Discovered by wallet startup ZenGo and revealed today, the vulnerability, dubbed “BigSpender,” was found in bitcoin wallets from Ledger Live, Edge, and Breadwallet but potentially affects others as well. The vulnerability allows a scammer to double-spend bitcoin, a process whereby the owner of a wallet is tricked into believing he had received a bitcoin even if the transaction hasn’t been confirmed.
“Imagine receiving a $100 bank wire for some goods or services you just sold,” Obed Leiba at ZenGo explained in an example. “You supply the goods or services as you think you’ve received the money. After all, it shows in your account. Except it doesn’t. It’s just an illusion. The attacker was able to cancel the transaction in a way your bank had failed to detect.”
The same applies to the affect bitcoin wallets and, worse still can be constantly repeated to the point that the bitcoin wallet itself becomes corrupted and hence unusable.
The issue here is that bitcoin transactions themselves are reversible. A typical transaction takes several hours before it cannot be reversed. As Crypto Briefing noted, bitcoin veterans know to check for confirmation of the transaction before considering it final, but new users can be tricked by seeing an artificially inflated wallet balance.
The vulnerability exploits the way certain wallets handle bitcoin’s replace-by-fee function. RBF is a standard method designed to allow users to undo an unconfirmed transaction by sending another transaction spending the same coins with a higher fee. In the case of the affected wallets, the way they handle RBF opens the door to double-spending attacks.
Depending on the desired outcome, attacks can come in different forms as well. In the basic double-spend attack, attackers send the victim a bitcoin asking for goods or services in return, then cancel the transaction immediately. The wallets don’t immediately reflect cancellations and show an incorrect balance, making the victim believe that the transaction is complete.
In an amplification attack, the attacker takes a double-spend attack and amplifies it, sending multiple transactions and then canceling them, making the victim think he has been sent a large amount of bitcoin when they haven’t.

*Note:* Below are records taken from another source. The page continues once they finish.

Lemma g_del_split o g1 g g2 l1 l2 :
  (forall h, h ∈ g1 ++ g2 -> o ∉ g_orders h /\ g_orders h <> []) ->
  g_orders g = l1 ++ o :: l2 -> NoDup (g_orders g) ->
  g_del o (g1 ++ g :: g2)
  = g1 ++ (match l1 ++ l2 with [] => [] | os => [mkG (g_ptr g) (g_price g) os] end) ++ g2.
Proof.
  intros Hn Ho Hnd. assert (Happ : g_del o (g1 ++ g :: g2) = g_del o g1 ++ g_del o (g :: g2))
    by apply omap_app.
  rewrite Happ, g_del_cons, !g_del_notin by (intros h Hh; apply Hn; set_solver).
  f_equal. rewrite Ho in Hnd |- *. rewrite filter_split by done.
  by destruct (l1 ++ l2).
Qed.

(** Removing an order that is not alone in its level. *)
Lemma detach_shared b G s g1 g g2 l1 l2 o x :
  levels_ok b G None -> G s = g1 ++ g :: g2 -> g_orders g = l1 ++ o :: l2 -> l1 ++ l2 <> [] ->
  pool_blocks (lv_orders b) !! o = Some x -> bo_side x = s -> bo_price x = g_price g ->
  exists b', detachOrder o b = Ok b' /\
    levels_ok b' (<[s := g1 ++ mkG (g_ptr g) (g_price g) (l1 ++ l2) :: g2]> G) (Some o) /\
    relinked (lv_orders b) (lv_orders b') /\
    pool_capacity (lv_levels b') = pool_capacity (lv_levels b).
Proof.
  intros Hok HG Ho Hne Hx Hxs Hxp.
  assert (Hgin : g ∈ G s) by (rewrite HG; set_solver).
  pose proof (ghost_valid _ _ _ Hok _ _ Hgin) as Hvs.
  pose proof (ghost_level_ok _ _ _ Hok _ _ Hgin) as Hg.
  destruct (lo_level _ _ _ Hg) as (v & Hv & Hvside & Hvp & Hvf).
  pose proof (lo_ring _ _ _ Hg) as Hr. rewrite Ho in Hr. pose proof (ring_NoDup _ _ Hr) as Hnd.
  apply ring_rotate in Hr. cbn [app] in Hr.
  destruct (l2 ++ l1) as [|y l] eqn:Ey.
  { apply app_nil in Ey as [-> ->]. done. }
  assert (Hperm : l1 ++ l2 ≡ₚ y :: l) by (rewrite <- Ey; apply Permutation_app_comm).
  pose proof (ring_NoDup _ _ Hr) as Hnd'. apply NoDup_cons in Hnd' as [Honin _].
  pose proof (ring_head _ _ _ Hr) as Hl. cbn [hd] in Hl.
  apply links_lookup in Hl as (x' & Hx' & Hprev & Hnext).
  rewrite Hx in Hx'. injection Hx' as <-.
  unfold detachOrder, getOrdersAtPrice. rewrite (load_Some _ _ _ Hx). cbn [mbind res_bind].
  rewrite bool_decide_false.
  2:{ rewrite Hprev. rewrite last_cons_Z. intros [= Heq]. apply Honin. rewrite <- Heq at 1. apply last_in. }
  destruct (unlink_ring _ _ _ _ Hr) as (p1 & -> & R1 & Hr1 & Hfr1). cbn [mbind res_bind].
  cbn [set_orders lv_index]. rewrite Hxs, Hxp, (ghost_index _ _ _ Hok) by done.
  cbn [deref mbind res_bind]. change (lv_levels (set_orders p1 b)) with (lv_levels b).
  rewrite (load_Some _ _ _ Hv). cbn [mbind res_bind].
  set (q := if bool_decide (lv_first v = Some o) then
      {| pool_capacity := pool_capacity (lv_levels b);
         pool_blocks := <[g_ptr g := set_lv_first (nnext x) v]> (pool_blocks (lv_levels b));
         pool_free := pool_free (lv_levels b) |} else lv_levels b).
  assert (Hq : (if bool_decide (lv_first v = Some o)
      then q ← store (g_ptr g) (set_lv_first (nnext x)) (lv_levels b);
           Ok (set_levels q (set_orders p1 b))
      else Ok (set_orders p1 b)) = Ok (set_levels q (set_orders p1 b))).
  { unfold q. case_bool_decide; [|done]. by rewrite (store_Some _ _ _ _ Hv). }
  cbn [mbind res_bind] in Hq. rewrite Hq. cbn [mbind res_bind set_levels set_orders lv_orders].
  destruct (clear_links_spec p1 o) as (p2 & -> & R2 & Hfr2).
  { eapply relinked_live; [done|]. by rewrite Hx. }
  cbn [mbind res_bind]. pose proof (relinked_trans _ _ _ R1 R2) as R.
  eexists. split; [done|].
  assert (Hfirst : lv_first v = head (l1 ++ o :: l2)) by (by rewrite Hvf, Ho).
  assert (Hq' : exists v', pool_blocks q !! g_ptr g = Some v' /\ lv_side v' = s /\
     lv_price v' = g_price g /\ lv_first v' = head (l1 ++ l2)).
  { unfold q. destruct l1 as [|f l1].
    - cbn [app head] in *. rewrite bool_decide_true by done.
      eexists. cbn [pool_blocks]. rewrite lookup_insert_eq. split; [done|].
      cbn. split_and!; [done..|]. rewrite Hnext. rewrite app_nil_r in Ey. by rewrite Ey.
    - cbn [app head] in *. rewrite bool_decide_false.
      + exists v. done.
      + rewrite Hfirst. intros [= ->]. apply NoDup_cons in Hnd as [Hnd _]. set_solver. }
  assert (Hqother : forall a, a <> g_ptr g -> pool_blocks q !! a = pool_blocks (lv_levels b) !! a).
  { intros a Ha. unfold q. case_bool_decide; [|done]. cbn [pool_blocks].
    by rewrite lookup_insert_ne. }
  split_and!; [|done|unfold q; by case_bool_decide].
  apply (levels_ok_replace b _ G None (Some o) s g1 g); try done.
  - intros a. cbn. unfold q. case_bool_decide; [|done]. cbn [pool_blocks]. rewrite links_insert.
    case_decide as Ha; [|done]. unfold links. by rewrite <- Ha, Hv.
  - intros a Ha. cbn. unfold data. by rewrite Hqother.
  - cbn. unfold q. case_bool_decide; [|apply Hok]. eapply pool_ok_update; [done|]. apply Hok.
  - intros a v' Hv'. cbn in Hv'. destruct (decide (a = g_ptr g)) as [->|Ha].
    + destruct Hq' as (w & Hw & Hws & _). rewrite Hw in Hv'. injection Hv' as <-.
      exists v. split; [done|congruence].
    + rewrite Hqother in Hv' by done. eauto.
  - split; cbn [g_ptr g_price g_orders set_orders set_levels lv_orders lv_levels].
    + exact Hq'.
    + apply ring_rotate. rewrite Ey. apply (ring_ext (links (pool_blocks p1))); [|done].
      intros a Ha. apply Hfr2. by intros ->.
    + intros o' Ho'. apply (level_orders_relinked b (set_orders p2 b) s g R Hg).
      rewrite Ho. set_solver.
  - intros a Ha _. cbn. rewrite Hfr2, Hfr1; [done| |].
    + rewrite <- Hperm. rewrite Ho in Ha. set_solver.
    + intros ->. apply Ha. rewrite Ho. set_solver.
  - intros o'. cbn [g_orders]. rewrite Ho. split.
    + intros [[= <-]|Hin]; right; set_solver.
    + intros [?|Hin]; [done|]. rewrite elem_of_app, elem_of_cons in Hin. rewrite elem_of_app.
      destruct Hin as [?|[->|?]]; auto.
  - intros o' Heq. injection Heq as <-. cbn [g_orders]. rewrite Hperm. done.
Qed.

The final form of attack that can be exploited by the vulnerability is an old-school denial-of-service attack. In this case, even if the target is aware that he has to wait for a transfer to be confirmed, the attack can keep sending and canceling to the point that the bitcoin wallet fails.
Zeno did reach out to the company’s affected before publication and BreadWallet and Ledger Live fixed the vulnerability in new versions. Edge acknowledged the vulnerability but has not yet fixed it, saying it plans to do so in the future.
Users of BreadWallet and Ledge Live should update to the latest version. Bitcoin users, in general, are advised to choose a safe wallet that handles RBF transactions correctly or, if they choose to use a vulnerable wallet, always to verify transactions are confirmed before handing out any goods or services in return.